Gas Prices Hit $4, Restaurant Sales Suffer As Diners Cut Back
Gasoline averaging $4.45 a gallon is squeezing diners, and analysts say restaurant visits start slipping once fuel hits $4.

Gas at $4.45 a gallon is forcing another pullback in dining out, and the hit is landing first where customers are most price-sensitive. Analysts say $4 at the pump is the point when restaurant visits begin to bend lower, a warning sign for chains like Wingstop and Domino’s that rely on steady traffic from households watching every discretionary dollar.

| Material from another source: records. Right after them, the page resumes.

(* ===== verification/Migrations.v ===== *)
(** [apps/utils/ops_migrations] (the framework: [base.py], [registry.py],
    [ledger.py], [runner.py]) and the [apply_ops_migrations] command of
    [app/cli.py], which the container runs before it starts the server.

    A migration is what its class says it is: flags and two methods that may do
    anything to the world [W] outside the ledger (docker, files, the clock) and
    may raise.  The ledger file, the legacy sentinel beside it and the ledger
    object in memory are the state; file operations succeed or raise as [W] says,
    so an answer may depend on everything that happened before.  A kill between
    two operations is the next one raising [Interrupt], which nothing catches. *)
From Stdlib Require Import Ascii String.
From stdpp Require Import sorting.
From S2P Require Import Prelude PyValue.
Local Open Scope list_scope.
Local Open Scope Z_scope.

Notation dict := (list (value * value)).

(** [Exception_] is any other [Exception]; [Interrupt] any [BaseException] that
    is not one ([SystemExit], [KeyboardInterrupt], a kill). *)
Inductive exc : Type :=
  | TypeError | ValueError | KeyError | AttributeError | OverflowError | OSError | Exception_ | Interrupt.
Definition is_exception (e : exc) : bool := match e with Interrupt => false | _ => true end.

(** ** [base.py] *)

(** A regular expression that ends in [$] also matches before a last newline. *)
Definition newline : ascii := ascii_of_N 10.
Definition chomp (s : string) : string :=
  if Text.endswith (String newline "") s then substring 0 (String.length s - 1) s else s.

Definition is_lower (c : ascii) : bool :=
  let n := N_of_ascii c in (97 <=? n)%N && (n <=? 122)%N.
Definition id_char (c : ascii) : bool := is_lower c || Text.is_digit c || Ascii.eqb c "_".

Definition ID_RE (s : string) : bool :=
  match chomp s with
  | String a (String b (String c (String d (String u (String l rest))))) =>
      Text.is_digit a && Text.is_digit b && Text.is_digit c && Text.is_digit d &&
      Ascii.eqb u "_" && is_lower l && Text.all_chars id_char rest
  | _ => false
  end.

Record migration {W : Type} : Type := Migration {
  id : string;
  stop_on_failure : bool;
  advisory : bool;
  check_preconditions : W → result exc unit * W;
  run : W → result exc value * W;
}.
Arguments migration : clear implicits.
Arguments Migration {W} _ _ _ _ _.

(** Why a run failed; [error] of a [Result] is its text. *)
Inductive failure : Type :=
  | Raised (e : exc) | NotADict | MalformedBackups | MalformedErrors | ItemErrors (n : Z).

Record outcome : Type := Result { r_id : string; ok : bool; summary : dict; error : option failure }.

(** ** Python on parsed values *)

(** [int(v)]; [int_other] answers for the values that [VOther] stands for. *)
Definition py_int (int_other : value → result exc Z) (v : value) : result exc Z :=
  match v with
  | VInt z => Ok z
  | VBool b => Ok (if b then 1 else 0)
  | VStr s =>
      if (4300 <? String.length s)%nat then Raise ValueError
      else match Text.int_of_string s with Some z => Ok z | None => Raise ValueError end
  | VOther _ _ => int_other v
  | _ => Raise TypeError
  end.

Definition chars (s : string) : list value := (λ c, VStr (String c "")) <$> list_ascii_of_string s.

(** [list(v)]: [None] for [TypeError]. *)
Definition py_list (list_other : value → option (list value)) (v : value) : option (list value) :=
  match v with
  | VList l => Some l
  | VDict d => Some d.*1
  | VStr s => Some (chars s)
  | VOther _ _ => list_other v
  | _ => None
  end.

Revenue Management Solutions analyzed 14.6 billion restaurant transactions over the past four years and found a clear pattern: as fuel prices rise, visits tick down, then fall faster once gasoline crosses $4. Sebastien Fernandez, the firm’s chief analyst, called $4 a gallon a tipping point. At an average gasoline price of $4.20, the firm estimated restaurant visits are about 1.5% lower. At $5.10 or higher, fast-food restaurants could see traffic decline by 3%.
That matters most for lower-check restaurants and brands built on repeat visits. Wingstop CEO Michael Skipworth said rapidly rising gas prices are stressing lower-income consumers, a key part of the chain’s customer base, and he said the company saw a similar effect when fuel prices reached these levels in 2022. For restaurant workers, softer traffic usually shows up quickly in fewer tables, slower turns and less predictable tips, even before management cuts labor hours or trims the schedule.
The broader industry was already limping along. The National Restaurant Association said eating and drinking places posted $100.2 billion in total sales in March, up just 0.1% from February’s $100.1 billion, based on preliminary U.S. Census Bureau data. That leaves little cushion if diners keep skipping meals out in favor of commuting and household fuel bills. Higher gas costs tend to hit drive-to meals, fast food and other routine purchases first, especially when consumers are already trading down.
The latest squeeze echoes what the sector lived through in 2022. The NPD Group said foodservice meal prices were up 9% versus April 2019, while consumer visits to U.S. restaurants fell 4% year over year in April 2022 and ran 11% below April 2019. The pattern is familiar to operators: once everyday costs climb high enough, restaurant demand fades before menu prices can fully make up the difference, and the pressure lands on sales, labor and tips all at once.